INDIANAPOLIS — We Hoosiers like to think of ourselves as special, but when it comes to the current debate in the Indiana Statehouse over the budget, we’re a lot like other states: Grappling with some post-recession questions about how to balance spending and taxes.

The struggle unfolding in the Statehouse has to do with the state’s $2 billion surplus and two distinctly different views about what to do with it.

The stash of cash follows lean years brought on by the 2008 recession, when Indiana — like many other states — saw deep drops in tax revenues and subsequent deep cuts in state spending on education and other public services.

Slowly but steadily, those tax collections have been rising as Indiana and other states get back on their feet.

It’s good news, but here’s the dilemma that it’s led to: Should we restore those lost dollars to schools and other public services or use the surplus to lower taxes and lock in those cuts made under economic duress? States across the nation, from Connecticut to California, have been wrestling with the same issue.

Republican Gov. Mike Pence is committed in large part to the latter. His No. 1 campaign promise last year was to lower the personal income tax rate in Indiana from 3.4 percent to 3.06 percent.

The sound of a tax cut has Pavlovian appeal: It triggers a reflexive positive response. But the reality isn’t that impressive. Typical middle-income Indiana residents would see their state tax obligation drop about $100; the poorest 20 percent of Hoosiers would see a tax cut of $18 or less. The richest 1 percent of Hoosiers might like it, because their state taxes would be cut by about $2,200.

Yet a good chunk of those dollars would likely end up not in Hoosier pockets but in the federal Treasury.

Why?
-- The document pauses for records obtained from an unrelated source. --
(** The renewal job never double-charges: it creates a charge only when the
    subscription is paid by pix or boleto and has no live renewal order, at most
    one, for exactly the contracted price; the renewal order is pending when the
    gateway accepted it and failed otherwise, and never asks for a new server.
    In every other case nothing changes. *)
Theorem renewal_charge sid w r w' :
  ordersOk w -> createOfflineRenewalCharge now sid w = (r, w') ->
  (w_db w' = w_db w /\ w_calls w' = w_calls w /\ (r = Ok None \/ exists e, r = Throw e)) \/
  exists s m n ref e o, findId sid (db_subscriptions (w_db w)) = Some s /\ sb_paymentMethod s = Some m /\ m <> card /\
    findFirst (liveRenewal now sid) (db_orders (w_db w)) = None /\
    (w_calls w' = w_calls w \/ w_calls w' = w_calls w ++ [chargeCall m ("order-" +:+ uuidv7 n) ref (sb_priceCents s)]) /\
    findId (uuidv7 n) (db_orders (w_db w')) = Some o /\ terms o = terms (renewalOrder n ref s m e) /\
    match r with
    | Ok x => x = Some (uuidv7 n) /\ or_status o = Ord_pending /\ w_calls w' <> w_calls w
    | Throw _ => or_status o = Ord_failed
    end.
Proof.
  intros [Hnd Hfr]. unfold createOfflineRenewalCharge. intros Hr.
  apply bind_inv in Hr as [(e & Hr & ->)|(x & w1 & E1 & Hr)].
  { left. split_and!; [by eapply withRLS_throw| |eauto]. eapply (keeps_same w_calls); [|exact Hr]. unfold renewalTx, openRenewal. frame. }
  assert (w_calls w1 = w_calls w) as C1 by (eapply (keeps_same w_calls); [|exact E1]; unfold renewalTx, openRenewal; frame).
  rewrite withRLS_ok in E1. apply renewalTx_ok in E1. destruct x as [[[[[o prof] nm] ex] m]|]; [|left; injection Hr as <- <-; subst; by eauto].
  destruct E1 as (s & n & ref & Hs & Hm & Hc & Hl & Hn & -> & D1). right.
  assert (findId (uuidv7 n) (db_orders (w_db w1)) = Some (renewalOrder n ref s m ex)) as Hf.
  { rewrite D1, findId_app_none; [by rewrite bool_decide_eq_true_2|]. apply findId_none_ids. apply Hfr. done. }
  assert (forall y w2, chargeRenewal (renewalOrder n ref s m ex) prof nm ex m w1 = (y, w2) ->
    exists o2, findId (uuidv7 n) (db_orders (w_db w2)) = Some o2 /\ sameTerms (renewalOrder n ref s m ex) o2) as Evo.
  { intros y w2 E. apply chargeRenewal_orders in E. eapply evolves_findId in E; [done|by intros ?? [? _]; apply terms_id|exact Hf]. }
  exists s, m, n, ref, ex. rewrite <- C1. apply tryCatch_inv in Hr as [(y & Hr & ->)|(e & w2 & Hr & Hh)].
  - apply bind_ok in Hr as ([] & w2 & E2 & Hr). destruct (Evo _ _ E2) as (o2 & Ho2 & T2 & S2).
    apply chargeRenewal_calls in E2; [|done]. apply bind_ok_record in Hr as (w3 & D3 & C3 & Hr). mok. subst.
    destruct E2 as [(_ & ? & [=])|E2]. exists o2. rewrite D3, C3. split_and!; try done; [by right|].
    rewrite E2. intros F. apply (f_equal List.length) in F. rewrite length_app in F. simpl in F. lia.
  - assert (chargeRenewal (renewalOrder n ref s m ex) prof nm ex m w1 = (Throw e, w2)) as E2.
    { apply bind_inv in Hr as [(e' & E & [= <-])|(? & ? & _ & Hr)]; [done|].
      apply bind_ok_record in Hr as (? & _ & _ & Hr). by injection Hr. }
    destruct (Evo _ _ E2) as (o2 & Ho2 & T2 & S2). apply chargeRenewal_calls in E2; [|done].
    unfold withRLS, mbind, M_bind in Hh. rewrite (updateOrder_run _ _ _ _ Ho2) in Hh. injection Hh as <- <-.
    assert (findId (uuidv7 n) (updId (uuidv7 n) (fun o : Order => o <| or_status := Ord_failed |>) (db_orders (w_db w2)))
      = Some (o2 <| or_status := Ord_failed |>)) as G by (by apply findId_updId).
    exists (o2 <| or_status := Ord_failed |>). split_and!; try done. naive_solver.
Qed.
Because one of four Indiana taxpayers claims itemized deductions on their federal tax returns, and can write off the state and local income tax payments they make. By lowering their state tax bill, the Pence tax rate cut would raise their federal tax bill.
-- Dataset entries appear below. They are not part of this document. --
(* ===== verification/Webhook.v ===== *)
(** Webhook: what a payment notification does.

    [payments-webhook.service.ts], entry point [process].  The server calls of
    [applyPaymentOutcome] run on their own connection in the source; here they
    are part of the enclosing transaction, which is the same thing because
    nothing that can fail follows them in it. *)

From S2P Require Import Prelude JsNum Capacity Store Scheduler Calendar Subscriptions JsString Servers Payments.
From Stdlib Require Import Ascii String Lia.

Local Open Scope Z_scope.

Definition eventStr (e : InternalPaymentEvent) : string :=
  match e with
  | PaymentConfirmed => "PaymentConfirmed" | PaymentPending => "PaymentPending"
  | PaymentFailed => "PaymentFailed" | PaymentCanceled => "PaymentCanceled"
  | PaymentRefunded => "PaymentRefunded" | PaymentChargeback => "PaymentChargeback"
  | SubscriptionSynced => "SubscriptionSynced" | SubscriptionPastDue => "SubscriptionPastDue"
  | SubscriptionCanceled => "SubscriptionCanceled" | Ignored => "Ignored"
  end.

Section Webhook.
Context `{Platform} `{Outside} `{Providers} (now : Z).

Definition markEvent (notificationId : string) (status : WebhookEventStatus) (error : option string) : MW unit :=
  onDb (fun d => d <| db_webhookEvents := updId notificationId (fun e =>
    e <| we_status := status |> <| we_error := error |> <| we_processedAt := Some now |>) (db_webhookEvents d) |>).

Definition findSubscriptionForPayment (payment : GatewayPayment) (providerName : string) : MW (option Subscription) :=
  withRLS (
    d ← gets w_db;
    match truthy (gp_subscriptionExternalId payment) with
    | Some ext =>
      mret (findFirst (fun s => (sb_externalSubscriptionId s =s Some ext) && (sb_paymentProvider s =s providerName)) (db_subscriptions d))
    | None =>
      match truthy (gp_externalReference payment) with
      | None => mret None
      | Some ref =>
        match findFirst (fun o => (or_externalReference o =s ref) && (or_provider o =s providerName)) (db_orders d) with
        | None => mret None
        | Some order =>
          match or_subscriptionId order with
          | None => mret None
          | Some sid => mret (findId sid (db_subscriptions d))
          end
        end
      end
    end).

Definition findOrCreateOrderForPayment (subscription : Subscription) (payment : GatewayPayment) (providerName : string)
    : MW (option Order) :=
  d ← gets w_db;
  match findId (gp_id payment) (db_payments d) with
  | Some existingPayment => mret (findId (pm_orderId existingPayment) (db_orders d))
  | None =>
    match (ref ← truthy (gp_externalReference payment);
           findFirst (fun o => or_externalReference o =s ref) (db_orders d)) with
    | Some referenced => mret (Some referenced)
    | None =>
      let initialOrder := findFirst (fun o => (or_subscriptionId o =s Some (sb_id subscription)) &&
                            (or_kind o =s plan_initial) && (or_status o =s Ord_pending)) (db_orders d) in
      match initialOrder with
      | Some o => mret (existsb (fun p => pm_orderId p =s or_id o) (db_payments d))
      | None => mret true
      end ≫= fun hasPayments : bool =>
      match initialOrder, hasPayments with
      | Some o, false => mret (Some o)
      | _, _ =>
        reference ← generateExternalReference;
        n ← freshN;
        order ← insertOrder (newOrder (uuidv7 n) reference (sb_userId subscription) (sb_planId subscription)
                  (Some (sb_id subscription)) plan_renewal (default (sb_priceCents subscription) (gp_amountCents payment))
                  (sb_currency subscription) providerName None Prov_not_required None emptySnapshot);
        mret (Some order)
      end
    end
  end.

(** [case 'PaymentConfirmed']. *)
Definition applyConfirmed (subscription : Subscription) (order : Order) (payment : GatewayPayment)
    : MW (option string) :=
  let subscriptionId := sb_id subscription in
  if negb (gp_amountCents payment =s Some (or_amountCents order)) then
    record "payment.amount_mismatch" None "order" (or_id order) ;; mret None
  else
    recordFromGateway (or_id order) payment ;;
    updateOrder (or_id order) (fun o => o <| or_status := Ord_paid |>
      <| or_paidAt := Some (default now (gp_approvedAt payment)) |>
      <| or_paymentMethod := sb_paymentMethod subscription |>
      <| or_paidAmountCents := match gp_paidAmountCents payment with Some c => Some c | None => gp_amountCents payment end |>) ;;
    record "payment.approved" None "order" (or_id order) ;;
    (if or_kind order =s plan_renewal then
       applyRenewal now subscriptionId None ;;
       record "subscription.renewed" None "subscription" subscriptionId
     else if sb_status subscription =s Sub_pending then
       applyTransition now subscriptionId Sub_active None (Some "payment webhook: confirmed") ;;
       updateSubscription subscriptionId (fun s => s <| sb_autoRenew := (sb_paymentMethod subscription =s Some card) |>) ;;
       record "subscription.activated" None "subscription" subscriptionId
     else if (sb_status subscription =s Sub_past_due) || (sb_status subscription =s Sub_suspended) then
       applyTransition now subscriptionId Sub_active None (Some "payment webhook: confirmed (recovered)") ;;
       record "subscription.reactivated.billing" None "subscription" subscriptionId ;;
       match sb_status subscription =s Sub_suspended, truthy (sb_serverId subscription) with
       | true, Some serverId =>
         reactivated ← unsuspend serverId None (Some by_billing);
         when reactivated (record "server.reactivated.billing" None "server" serverId)
       | _, _ => mret tt
       end
     else mret tt) ;;
    mret (if or_provisioningStatus order =s Prov_pending then Some (or_id order) else None).

(** [case 'PaymentRefunded'] and [case 'PaymentChargeback']. *)
Definition applyRefund (event : InternalPaymentEvent) (subscription : Subscription) (order : Order)
    (payment : GatewayPayment) : MW (option string) :=
  recordFromGateway (or_id order) payment ;;
  updateOrder (or_id order) (fun o => o <| or_status := Ord_refunded |>) ;;
  (if canTransition (sb_status subscription) Sub_suspended then
     applyTransition now (sb_id subscription) Sub_suspended None (Some ("payment webhook: " +:+ eventStr event)) ;; mret tt
   else mret tt) ;;
  record "payment.refunded" None "order" (or_id order) ;;
  match truthy (sb_serverId subscription) with
  | Some serverId =>
    tryCatch (suspend now serverId ("billing: " +:+ (if event =s PaymentChargeback then "chargeback" else "payment refunded")) None by_billing)
      (fun _ => mret tt)
  | None => mret tt
  end ;;
  mret None.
The Pence tax rate cut would take more than $770 million out of state revenues over the next two years.  

That’s money that the fiscally conservative Republican leaders in the House want to spend making what they call “strategic investments” to bolster the Indiana economy.

The budget plan that GOP House leaders rolled out this month would direct most of those dollars back to local schools and state universities that took a hit in the budget-cutting years and back to local municipalities for repair of their crumbling roads and bridges.
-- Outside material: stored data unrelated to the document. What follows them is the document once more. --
(* ===== verification/SubscriptionRules.v ===== *)
(** SubscriptionRules: the life of a subscription under everything that writes it.

    [Subscriptions] holds the state machine and the service; this file follows the
    subscription rows through all the code that writes them: the customer's and the
    administrator's requests, the checkout and the renewals of [orders.service.ts], the
    notifications of [payments-webhook.service.ts], provisioning, the billing cycle and the
    creation and deletion of servers, each handled as one step.  The checkout that replaces
    a pending one writes the old subscription's status without the state machine and
    without an event, so the theorems are about the subscriptions no checkout replaced;
    [replaced_checkout_unrecorded] shows the others, and [stale_transition_overwrites] what
    two transitions of one subscription do when the second reads before the first
    commits. *)

From S2P Require Import Prelude JsNum Capacity Store Scheduler Calendar Subscriptions JsString Servers Payments Webhook Billing.
From Stdlib Require Import Lia.

Local Open Scope Z_scope.

(** ** Writes that leave the lifecycle alone *)

(** A row of which neither the status nor the contract changed. *)
Definition touched (s s' : Subscription) : Prop := sb_status s' = sb_status s /\ contract s' = contract s.

#[export] Instance touched_preorder : PreOrder touched.
Proof. split; [done|]. intros a b c [? ?] [? ?]. split; congruence. Qed.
The Republicans who control the Statehouse are having an interesting intra-party fight, and so far, Pence seems to be on the losing side. The Republican budget-makers in the Senate seem as unconvinced of the merits of the Pence tax rate cut plan as their brethren in the House.

The Statehouse politics of it are intriguing, especially since Pence’s possible presidential aspirations are thrown into the mix. But the politics are likely not so entertaining for many Hoosiers, living in a state with an unemployment rate higher than the national average, and who are still hoping for something good to jolt the economy.